▶ _The problem_
Sort through the data and copy the lines holding the word "BlockingLatch".

== Record extracts

(* ===== verification/BlockingLatch.v ===== *)
(** * [internal/util/blocking_latch.go]: the prefetch latch of stream consumers

    The latch counts the messages a stream consumer has delivered and not yet
    acknowledged. It is modelled at two levels: the fields and what each
    method does to them while it holds the mutex, and a machine of any number
    of threads, each inside one call, in which the steps of the mutex, of
    [sync.Cond] ([Wait] = join the notify list, unlock, sleep, lock again;
    [Signal] = wake the thread that waited longest; [Broadcast] = wake all)
    and of [context.AfterFunc] (the [Broadcast] runs in its own goroutine,
    without the mutex) are separate. *)

From Stdlib Require Import Ascii String.
From stdpp Require Import base gmap strings list fin_maps option relations.
From Stdlib Require Import ZArith Lia.
From S2P Require Import Prelude.

Module BlockingLatch.
Open Scope Z_scope.

(** ** The fields and the critical sections *)

Record BlockingLatch := { ctx_done : bool; count : Z; max : Z }.

Definition NewBlockingLatch (done : bool) (m : Z) : BlockingLatch :=
  {| ctx_done := done; count := 0; max := uint 64 m |}.

Definition Count (bl : BlockingLatch) : Z := count bl.
Definition GetMax (bl : BlockingLatch) : Z := max bl.
Definition SetMax (m : Z) (bl : BlockingLatch) : BlockingLatch :=
  {| ctx_done := ctx_done bl; count := count bl; max := uint 64 m |}.

(** [bl.count--] on a [uint] wraps below zero. *)
Definition Decrement (bl : BlockingLatch) : BlockingLatch :=
  {| ctx_done := ctx_done bl; count := uint 64 (count bl - 1); max := max bl |}.

Definition cancel (bl : BlockingLatch) : BlockingLatch :=
  {| ctx_done := true; count := count bl; max := max bl |}.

====

▶ _Exercise answer_
(* ===== verification/BlockingLatch.v ===== *)
Module BlockingLatch.
Record BlockingLatch := { ctx_done : bool; count : Z; max : Z }.
Definition NewBlockingLatch (done : bool) (m : Z) : BlockingLatch :=
Definition Count (bl : BlockingLatch) : Z := count bl.
Definition GetMax (bl : BlockingLatch) : Z := max bl.
Definition SetMax (m : Z) (bl : BlockingLatch) : BlockingLatch :=
Definition Decrement (bl : BlockingLatch) : BlockingLatch :=
Definition cancel (bl : BlockingLatch) : BlockingLatch :=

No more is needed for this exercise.